Beginning with the line where "let err e := (WErr" occurs, transcribe every line exactly through the last line of the listing below, and no others.
[MATERIAL TO PROCESS Boundary: Start]
(* ===== verification/WireFrame.v ===== *)
(** * Wire protocol: message headers and the stream of messages

    btcd/wire/message.go.  [Message] is the sum of the message types; the
    functions of the interface dispatch on it.  Reading a message gives its
    result together with the bytes that are left, also after an error. *)

From Stdlib Require Import ZArith Lia.
From stdpp Require Import base numbers list strings.
From S2P Require Import Prelude GoStrings ScriptNum WireBase WireTx Sighash WireMsg.

Open Scope Z_scope.

Inductive Message :=
| MsgVersion_ (m : MsgVersion)
| MsgVerAck
| MsgSendAddrV2
| MsgGetAddr
| MsgAddr (l : list NetAddress)
| MsgAddrV2 (l : list NetAddressV2)
| MsgGetBlocks (m : Locator)
| MsgBlock_ (m : MsgBlock)
| MsgInv (l : list InvVect)
| MsgGetData (l : list InvVect)
| MsgNotFound (l : list InvVect)
| MsgTx_ (m : MsgTx)
| MsgPing (nonce : Z)
| MsgPong (nonce : Z)
| MsgGetHeaders (m : Locator)
| MsgHeaders (l : list BlockHeader)
| MsgAlert_ (m : MsgAlert)
| MsgMemPool
| MsgFilterAdd (data : list byte)
| MsgFilterClear
| MsgFilterLoad_ (m : MsgFilterLoad)
| MsgMerkleBlock_ (m : MsgMerkleBlock)
| MsgReject_ (m : MsgReject)
| MsgSendHeaders
| MsgFeeFilter (minFee : Z)
| MsgGetCFilters (m : CFRange)
| MsgGetCFHeaders (m : CFRange)
| MsgGetCFCheckpt_ (m : MsgGetCFCheckpt)
| MsgCFilter_ (m : MsgCFilter)
| MsgCFHeaders_ (m : MsgCFHeaders)
| MsgCFCheckpt_ (m : MsgCFCheckpt).

Definition Command (msg : Message) : string :=
  match msg with
  | MsgVersion_ _ => "version" | MsgVerAck => "verack" | MsgSendAddrV2 => "sendaddrv2"
  | MsgGetAddr => "getaddr" | MsgAddr _ => "addr" | MsgAddrV2 _ => "addrv2"
  | MsgGetBlocks _ => "getblocks" | MsgBlock_ _ => "block" | MsgInv _ => "inv"
  | MsgGetData _ => "getdata" | MsgNotFound _ => "notfound" | MsgTx_ _ => "tx"
  | MsgPing _ => "ping" | MsgPong _ => "pong" | MsgGetHeaders _ => "getheaders"
  | MsgHeaders _ => "headers" | MsgAlert_ _ => "alert" | MsgMemPool => "mempool"
  | MsgFilterAdd _ => "filteradd" | MsgFilterClear => "filterclear"
  | MsgFilterLoad_ _ => "filterload" | MsgMerkleBlock_ _ => "merkleblock"
  | MsgReject_ _ => "reject" | MsgSendHeaders => "sendheaders" | MsgFeeFilter _ => "feefilter"
  | MsgGetCFilters _ => "getcfilters" | MsgGetCFHeaders _ => "getcfheaders"
  | MsgGetCFCheckpt_ _ => "getcfcheckpt" | MsgCFilter_ _ => "cfilter"
  | MsgCFHeaders_ _ => "cfheaders" | MsgCFCheckpt_ _ => "cfcheckpt"
  end.

(** The zero values of the types. *)
Definition noHash : Hash := replicate HashSize 0.
Definition zeroHeader : BlockHeader := mkBlockHeader 0 noHash noHash zeroTime 0 0.
Definition emptyMessages : list Message :=
  [MsgVersion_ (mkMsgVersion 0 0 zeroTime zeroAddr zeroAddr 0 [] 0 false);
   MsgVerAck; MsgSendAddrV2; MsgGetAddr; MsgAddr []; MsgAddrV2 [];
   MsgGetBlocks (mkLocator 0 [] noHash); MsgBlock_ (mkMsgBlock zeroHeader []);
   MsgInv []; MsgGetData []; MsgNotFound []; MsgTx_ (mkMsgTx 0 [] [] 0);
   MsgPing 0; MsgPong 0; MsgGetHeaders (mkLocator 0 [] noHash); MsgHeaders [];
   MsgAlert_ (mkMsgAlert [] [] None); MsgMemPool; MsgFilterAdd []; MsgFilterClear;
   MsgFilterLoad_ (mkMsgFilterLoad [] 0 0 0); MsgMerkleBlock_ (mkMsgMerkleBlock zeroHeader 0 [] []);
   MsgReject_ (mkMsgReject [] 0 [] noHash); MsgSendHeaders; MsgFeeFilter 0;
   MsgGetCFilters (mkCFRange 0 0 noHash); MsgGetCFHeaders (mkCFRange 0 0 noHash);
   MsgGetCFCheckpt_ (mkMsgGetCFCheckpt 0 noHash); MsgCFilter_ (mkMsgCFilter 0 noHash []);
   MsgCFHeaders_ (mkMsgCFHeaders 0 noHash noHash []); MsgCFCheckpt_ (mkMsgCFCheckpt 0 noHash [])].
(** The switch over the commands. *)
Definition makeEmptyMessage (command : list byte) : option Message :=
  List.find (λ m, bool_decide (ascii_bytes (Command m) = command)) emptyMessages.

Definition BtcEncode (pver : Z) (enc : MessageEncoding) (msg : Message) : WRes (list byte) :=
  match msg with
  | MsgVersion_ m => MsgVersion_BtcEncode pver m
  | MsgVerAck | MsgSendAddrV2 | MsgGetAddr => WOk []
  | MsgAddr l => MsgAddr_BtcEncode pver l
  | MsgAddrV2 l => MsgAddrV2_BtcEncode l
  | MsgGetBlocks m => MsgGetBlocks_BtcEncode m
  | MsgBlock_ m => WOk (MsgBlock_BtcEncode enc m)
  | MsgInv l => MsgInv_BtcEncode l
  | MsgGetData l => MsgGetData_BtcEncode l
  | MsgNotFound l => MsgNotFound_BtcEncode l
  | MsgTx_ m => WOk (btcEncode enc m)
  | MsgPing n => MsgPing_BtcEncode pver n
  | MsgPong n => MsgPong_BtcEncode pver n
  | MsgGetHeaders m => MsgGetHeaders_BtcEncode m
  | MsgHeaders l => MsgHeaders_BtcEncode l
  | MsgAlert_ m => MsgAlert_BtcEncode m
  | MsgMemPool => MsgMemPool_BtcEncode pver
  | MsgFilterAdd d => MsgFilterAdd_BtcEncode pver d
  | MsgFilterClear => MsgFilterClear_BtcEncode pver
  | MsgFilterLoad_ m => MsgFilterLoad_BtcEncode pver m
  | MsgMerkleBlock_ m => MsgMerkleBlock_BtcEncode pver m
  | MsgReject_ m => MsgReject_BtcEncode pver m
  | MsgSendHeaders => MsgSendHeaders_BtcEncode pver
  | MsgFeeFilter z => MsgFeeFilter_BtcEncode pver z
  | MsgGetCFilters m => WOk (MsgGetCFilters_BtcEncode m)
  | MsgGetCFHeaders m => WOk (MsgGetCFHeaders_BtcEncode m)
  | MsgGetCFCheckpt_ m => WOk (MsgGetCFCheckpt_BtcEncode m)
  | MsgCFilter_ m => MsgCFilter_BtcEncode m
  | MsgCFHeaders_ m => MsgCFHeaders_BtcEncode m
  | MsgCFCheckpt_ m => WOk (MsgCFCheckpt_BtcEncode m)
  end.

(** Decoding into an empty message of the type. *)
Definition BtcDecode (pver : Z) (enc : MessageEncoding) (msg : Message) : Reader Message :=
  match msg with
  | MsgVersion_ _ => m ← MsgVersion_BtcDecode pver; mret (MsgVersion_ m)
  | MsgVerAck => mret MsgVerAck
  | MsgSendAddrV2 => mret MsgSendAddrV2
  | MsgGetAddr => mret MsgGetAddr
  | MsgAddr _ => l ← MsgAddr_BtcDecode pver; mret (MsgAddr l)
  | MsgAddrV2 _ => l ← MsgAddrV2_BtcDecode; mret (MsgAddrV2 l)
  | MsgGetBlocks _ => m ← MsgGetBlocks_BtcDecode; mret (MsgGetBlocks m)
  | MsgBlock_ _ => m ← MsgBlock_BtcDecode enc; mret (MsgBlock_ m)
  | MsgInv _ => l ← MsgInv_BtcDecode; mret (MsgInv l)
  | MsgGetData _ => l ← MsgGetData_BtcDecode; mret (MsgGetData l)
  | MsgNotFound _ => l ← MsgNotFound_BtcDecode; mret (MsgNotFound l)
  | MsgTx_ _ => m ← btcDecode enc; mret (MsgTx_ m)
  | MsgPing _ => n ← MsgPing_BtcDecode pver; mret (MsgPing n)
  | MsgPong _ => n ← MsgPong_BtcDecode pver; mret (MsgPong n)
  | MsgGetHeaders _ => m ← MsgGetHeaders_BtcDecode; mret (MsgGetHeaders m)
  | MsgHeaders _ => l ← MsgHeaders_BtcDecode; mret (MsgHeaders l)
  | MsgAlert_ _ => m ← MsgAlert_BtcDecode; mret (MsgAlert_ m)
  | MsgMemPool => MsgMemPool_BtcDecode pver;; mret MsgMemPool
  | MsgFilterAdd _ => d ← MsgFilterAdd_BtcDecode pver; mret (MsgFilterAdd d)
  | MsgFilterClear => MsgFilterClear_BtcDecode pver;; mret MsgFilterClear
  | MsgFilterLoad_ _ => m ← MsgFilterLoad_BtcDecode pver; mret (MsgFilterLoad_ m)
  | MsgMerkleBlock_ _ => m ← MsgMerkleBlock_BtcDecode pver; mret (MsgMerkleBlock_ m)
  | MsgReject_ _ => m ← MsgReject_BtcDecode pver; mret (MsgReject_ m)
  | MsgSendHeaders => MsgSendHeaders_BtcDecode pver;; mret MsgSendHeaders
  | MsgFeeFilter _ => z ← MsgFeeFilter_BtcDecode pver; mret (MsgFeeFilter z)
  | MsgGetCFilters _ => m ← MsgGetCFilters_BtcDecode; mret (MsgGetCFilters m)
  | MsgGetCFHeaders _ => m ← MsgGetCFHeaders_BtcDecode; mret (MsgGetCFHeaders m)
  | MsgGetCFCheckpt_ _ => m ← MsgGetCFCheckpt_BtcDecode; mret (MsgGetCFCheckpt_ m)
  | MsgCFilter_ _ => m ← MsgCFilter_BtcDecode; mret (MsgCFilter_ m)
  | MsgCFHeaders_ _ => m ← MsgCFHeaders_BtcDecode; mret (MsgCFHeaders_ m)
  | MsgCFCheckpt_ _ => m ← MsgCFCheckpt_BtcDecode; mret (MsgCFCheckpt_ m)
  end.

Definition MaxPayloadLength (pver : Z) (msg : Message) : Z :=
  match msg with
  | MsgVersion_ _ => MsgVersion_MaxPayloadLength pver
  | MsgVerAck | MsgSendAddrV2 | MsgGetAddr | MsgMemPool | MsgFilterClear | MsgSendHeaders => 0
  | MsgAddr _ => MsgAddr_MaxPayloadLength pver
  | MsgAddrV2 _ => 3 + MaxV2AddrPerMsg * maxNetAddressV2Payload
  | MsgGetBlocks _ | MsgGetHeaders _ => locator_MaxPayload
  | MsgBlock_ _ | MsgTx_ _ | MsgMerkleBlock_ _ => MaxBlockPayload
  | MsgInv _ | MsgGetData _ | MsgNotFound _ => inv_MaxPayload
  | MsgPing _ | MsgPong _ => nonce_MaxPayload pver
  | MsgHeaders _ => MaxVarIntPayload + (MaxBlockHeaderPayload + 1) * MaxBlockHeadersPerMsg
  | MsgAlert_ _ | MsgCFCheckpt_ _ => MaxMessagePayload
  | MsgFilterAdd _ => VarIntSerializeSize MaxFilterAddDataSize + MaxFilterAddDataSize
  | MsgFilterLoad_ _ => VarIntSerializeSize MaxFilterLoadFilterSize + MaxFilterLoadFilterSize + 9
  | MsgReject_ _ => if RejectVersion <=? pver then MaxMessagePayload else 0
  | MsgFeeFilter _ => 8
  | MsgGetCFilters _ | MsgGetCFHeaders _ => 1 + 4 + 32
  | MsgGetCFCheckpt_ _ => 1 + 32
  | MsgCFilter_ _ => VarIntSerializeSize MaxCFilterDataSize + MaxCFilterDataSize + 32 + 1
  | MsgCFHeaders_ _ => 1 + 32 + 32 + MaxVarIntPayload + 32 * MaxCFHeadersPerMsg
  end.

(** ** Headers of messages *)

Definition MessageHeaderSize : nat := 24.
Definition CommandSize : nat := 12.

Record messageHeader := mkMessageHeader {
  magic : Z; command : list byte; length_ : Z; checksum : list byte
}.

(** [bytes.TrimRight] with the zero byte. *)
Fixpoint trim_zeros (l : list byte) : list byte :=
  match l with
  | [] => []
  | b :: l' => match trim_zeros l' with [] => if b =? 0 then [] else [b] | t => b :: t end
  end.

Definition header_fields : Reader messageHeader :=
  magic ← Uint32;
  command ← ReadFull CommandSize;
  length ← Uint32;
  checksum ← ReadFull 4;
  mret (mkMessageHeader magic (trim_zeros command) length checksum).
Definition readMessageHeader : Reader messageHeader := λ r,
  match ReadFull MessageHeaderSize r with
  | WOk (headerBytes, r') =>
      match header_fields headerBytes with
      | WOk (hdr, _) => WOk (hdr, r')
      | WErr e => WErr e
      | WPanic => WPanic
      end
  | WErr e => WErr e
  | WPanic => WPanic
  end.

(** [discardInput] reads ten kilobytes at a time; a read past the end takes
    what is left. *)
Definition maxSize : nat := 10 * 1024.
Fixpoint discard_chunks (numReads : nat) (r : list byte) : list byte :=
  match numReads with O => r | S k => discard_chunks k (drop maxSize r) end.
Definition discardInput (n : nat) (r : list byte) : list byte :=
  let r := discard_chunks (n / maxSize) r in
  if (0 <? n mod maxSize)%nat then drop (n mod maxSize) r else r.

Section Frames.
Context `{Sha}.

Definition payload_checksum (payload : list byte) : list byte := take 4 (DoubleHashH payload).

Definition WriteMessage (pver btcnet : Z) (enc : MessageEncoding) (msg : Message) : WRes (list byte) :=
  let cmd := ascii_bytes (Command msg) in
  if (CommandSize <? length cmd)%nat then WErr (MessageError "WriteMessage") else
  payload ← BtcEncode pver enc msg;
  let lenp := zlen payload in
  if MaxMessagePayload <? lenp then WErr (MessageError "WriteMessage")
  else if MaxPayloadLength pver msg <? uint32 lenp then WErr (MessageError "WriteMessage")
  else WOk (PutUint32 btcnet ++ Write (take CommandSize (cmd ++ replicate CommandSize 0)) ++
            PutUint32 (uint32 lenp) ++ Write (payload_checksum payload) ++ payload).

Definition is_text (command : list byte) : bool :=
  utf8_valid (map (λ b, Ascii.ascii_of_nat (Z.to_nat b)) command).

(** The result, and the bytes of the stream that are left.  A payload that
    is cut short leaves none. *)
Definition ReadMessage (pver btcnet : Z) (enc : MessageEncoding) (r : list byte)
  : WRes (Message * list byte) * list byte :=
  match readMessageHeader r with
  | WPanic => (WPanic, r)
  | WErr e => (WErr e, drop MessageHeaderSize r)
  | WOk (hdr, r) =>
      let err e := (WErr e, discardInput (Z.to_nat (length_ hdr)) r) in
      if MaxMessagePayload <? length_ hdr then (WErr (MessageError "ReadMessage"), r)
      else if negb (magic hdr =? btcnet) then err (MessageError "ReadMessage")
      else if negb (is_text (command hdr)) then err (MessageError "ReadMessage")
      else
        match makeEmptyMessage (command hdr) with
        | None => err ErrUnknownMessage
        | Some msg =>
            if MaxPayloadLength pver msg <? length_ hdr then err (MessageError "ReadMessage")
            else
              match ReadFull (Z.to_nat (length_ hdr)) r with
              | WPanic => (WPanic, r)
              | WErr e => (WErr e, drop (Z.to_nat (length_ hdr)) r)
              | WOk (payload, r') =>
                  if negb (bool_decide (payload_checksum payload = checksum hdr))
                  then (WErr (MessageError "ReadMessage"), r')
                  else
                    (match BtcDecode pver enc msg payload with
                     | WOk (m, _) => WOk (m, payload)
                     | WErr e => WErr e
                     | WPanic => WPanic
                     end, r')
              end
        end
  end.
End Frames.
[MATERIAL TO PROCESS Boundary: End]
→ TASK RESULT
      let err e := (WErr e, discardInput (Z.to_nat (length_ hdr)) r) in
      if MaxMessagePayload <? length_ hdr then (WErr (MessageError "ReadMessage"), r)
      else if negb (magic hdr =? btcnet) then err (MessageError "ReadMessage")
      else if negb (is_text (command hdr)) then err (MessageError "ReadMessage")
      else
        match makeEmptyMessage (command hdr) with
        | None => err ErrUnknownMessage
        | Some msg =>
            if MaxPayloadLength pver msg <? length_ hdr then err (MessageError "ReadMessage")
            else
              match ReadFull (Z.to_nat (length_ hdr)) r with
              | WPanic => (WPanic, r)
              | WErr e => (WErr e, drop (Z.to_nat (length_ hdr)) r)
              | WOk (payload, r') =>
                  if negb (bool_decide (payload_checksum payload = checksum hdr))
                  then (WErr (MessageError "ReadMessage"), r')
                  else
                    (match BtcDecode pver enc msg payload with
                     | WOk (m, _) => WOk (m, payload)
                     | WErr e => WErr e
                     | WPanic => WPanic
                     end, r')
              end
        end
  end.
End Frames.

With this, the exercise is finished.